Determine how many lines in the data below contain "done" and write only that number.

□ □ □

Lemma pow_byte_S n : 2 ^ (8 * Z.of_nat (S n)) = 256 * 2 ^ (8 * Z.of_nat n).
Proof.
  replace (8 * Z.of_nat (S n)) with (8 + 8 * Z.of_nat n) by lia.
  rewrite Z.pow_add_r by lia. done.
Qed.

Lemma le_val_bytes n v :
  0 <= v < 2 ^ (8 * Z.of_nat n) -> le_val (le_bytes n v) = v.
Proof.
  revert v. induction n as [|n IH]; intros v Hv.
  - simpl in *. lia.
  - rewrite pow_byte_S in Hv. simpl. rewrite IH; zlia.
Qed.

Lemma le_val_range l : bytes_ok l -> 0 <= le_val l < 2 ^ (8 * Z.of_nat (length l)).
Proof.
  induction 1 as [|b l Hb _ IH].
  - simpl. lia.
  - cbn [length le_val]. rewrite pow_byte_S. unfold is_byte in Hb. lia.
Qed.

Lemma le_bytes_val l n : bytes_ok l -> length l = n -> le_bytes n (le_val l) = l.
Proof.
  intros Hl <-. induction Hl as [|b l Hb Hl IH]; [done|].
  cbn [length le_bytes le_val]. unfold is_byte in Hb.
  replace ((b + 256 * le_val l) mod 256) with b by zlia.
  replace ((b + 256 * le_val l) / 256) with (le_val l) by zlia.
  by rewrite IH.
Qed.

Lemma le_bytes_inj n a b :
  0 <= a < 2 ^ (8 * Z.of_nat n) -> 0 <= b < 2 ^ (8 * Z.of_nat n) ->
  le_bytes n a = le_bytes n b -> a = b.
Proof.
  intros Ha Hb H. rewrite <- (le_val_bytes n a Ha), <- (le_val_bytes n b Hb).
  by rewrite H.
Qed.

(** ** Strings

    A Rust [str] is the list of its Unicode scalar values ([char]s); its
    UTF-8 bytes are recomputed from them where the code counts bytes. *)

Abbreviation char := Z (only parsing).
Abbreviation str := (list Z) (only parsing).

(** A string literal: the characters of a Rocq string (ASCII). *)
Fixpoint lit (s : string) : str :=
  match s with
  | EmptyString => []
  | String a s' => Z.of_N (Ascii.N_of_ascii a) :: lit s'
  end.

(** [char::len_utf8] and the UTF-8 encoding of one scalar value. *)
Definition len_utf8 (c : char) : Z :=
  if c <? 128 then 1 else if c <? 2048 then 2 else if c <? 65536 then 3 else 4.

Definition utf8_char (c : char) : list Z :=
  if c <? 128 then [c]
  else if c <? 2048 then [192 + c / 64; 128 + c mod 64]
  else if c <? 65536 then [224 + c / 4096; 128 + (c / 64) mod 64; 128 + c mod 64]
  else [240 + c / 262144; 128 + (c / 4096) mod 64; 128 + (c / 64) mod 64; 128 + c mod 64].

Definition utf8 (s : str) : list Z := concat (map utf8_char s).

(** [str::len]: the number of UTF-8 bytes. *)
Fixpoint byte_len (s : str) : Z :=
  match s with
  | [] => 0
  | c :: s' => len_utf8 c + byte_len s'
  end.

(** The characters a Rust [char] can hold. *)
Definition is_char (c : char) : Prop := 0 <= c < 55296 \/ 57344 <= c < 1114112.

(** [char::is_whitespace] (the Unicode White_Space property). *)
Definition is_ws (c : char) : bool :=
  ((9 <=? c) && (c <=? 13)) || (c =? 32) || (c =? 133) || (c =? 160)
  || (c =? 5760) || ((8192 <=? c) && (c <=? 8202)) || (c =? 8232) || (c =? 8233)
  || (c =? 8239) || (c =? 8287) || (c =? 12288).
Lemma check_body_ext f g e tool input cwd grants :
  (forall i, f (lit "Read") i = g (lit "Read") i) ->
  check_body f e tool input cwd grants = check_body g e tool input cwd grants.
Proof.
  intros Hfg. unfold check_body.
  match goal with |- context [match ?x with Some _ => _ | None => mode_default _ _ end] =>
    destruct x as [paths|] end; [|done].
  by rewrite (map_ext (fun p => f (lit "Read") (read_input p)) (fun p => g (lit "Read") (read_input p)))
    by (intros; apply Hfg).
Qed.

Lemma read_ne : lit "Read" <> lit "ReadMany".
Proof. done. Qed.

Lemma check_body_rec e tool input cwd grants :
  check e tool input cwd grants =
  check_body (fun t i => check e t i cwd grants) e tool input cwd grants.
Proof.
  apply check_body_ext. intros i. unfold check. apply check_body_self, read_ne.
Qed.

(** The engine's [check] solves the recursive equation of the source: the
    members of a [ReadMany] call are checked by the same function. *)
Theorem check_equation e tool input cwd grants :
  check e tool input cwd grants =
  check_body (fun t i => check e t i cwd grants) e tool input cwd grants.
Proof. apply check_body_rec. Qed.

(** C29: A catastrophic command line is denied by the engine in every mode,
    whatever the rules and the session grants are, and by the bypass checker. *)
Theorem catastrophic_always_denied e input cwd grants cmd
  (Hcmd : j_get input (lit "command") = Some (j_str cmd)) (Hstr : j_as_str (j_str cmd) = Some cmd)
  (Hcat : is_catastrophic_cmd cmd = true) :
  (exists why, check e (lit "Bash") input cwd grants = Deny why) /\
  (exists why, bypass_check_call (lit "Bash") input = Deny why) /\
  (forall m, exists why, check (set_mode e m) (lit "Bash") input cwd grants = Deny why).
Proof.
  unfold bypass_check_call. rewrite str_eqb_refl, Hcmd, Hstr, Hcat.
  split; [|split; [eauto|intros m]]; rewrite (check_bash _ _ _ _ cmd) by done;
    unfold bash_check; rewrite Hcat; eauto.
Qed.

□ □ □

* [OUTPUT FOR THIS TASK]:
5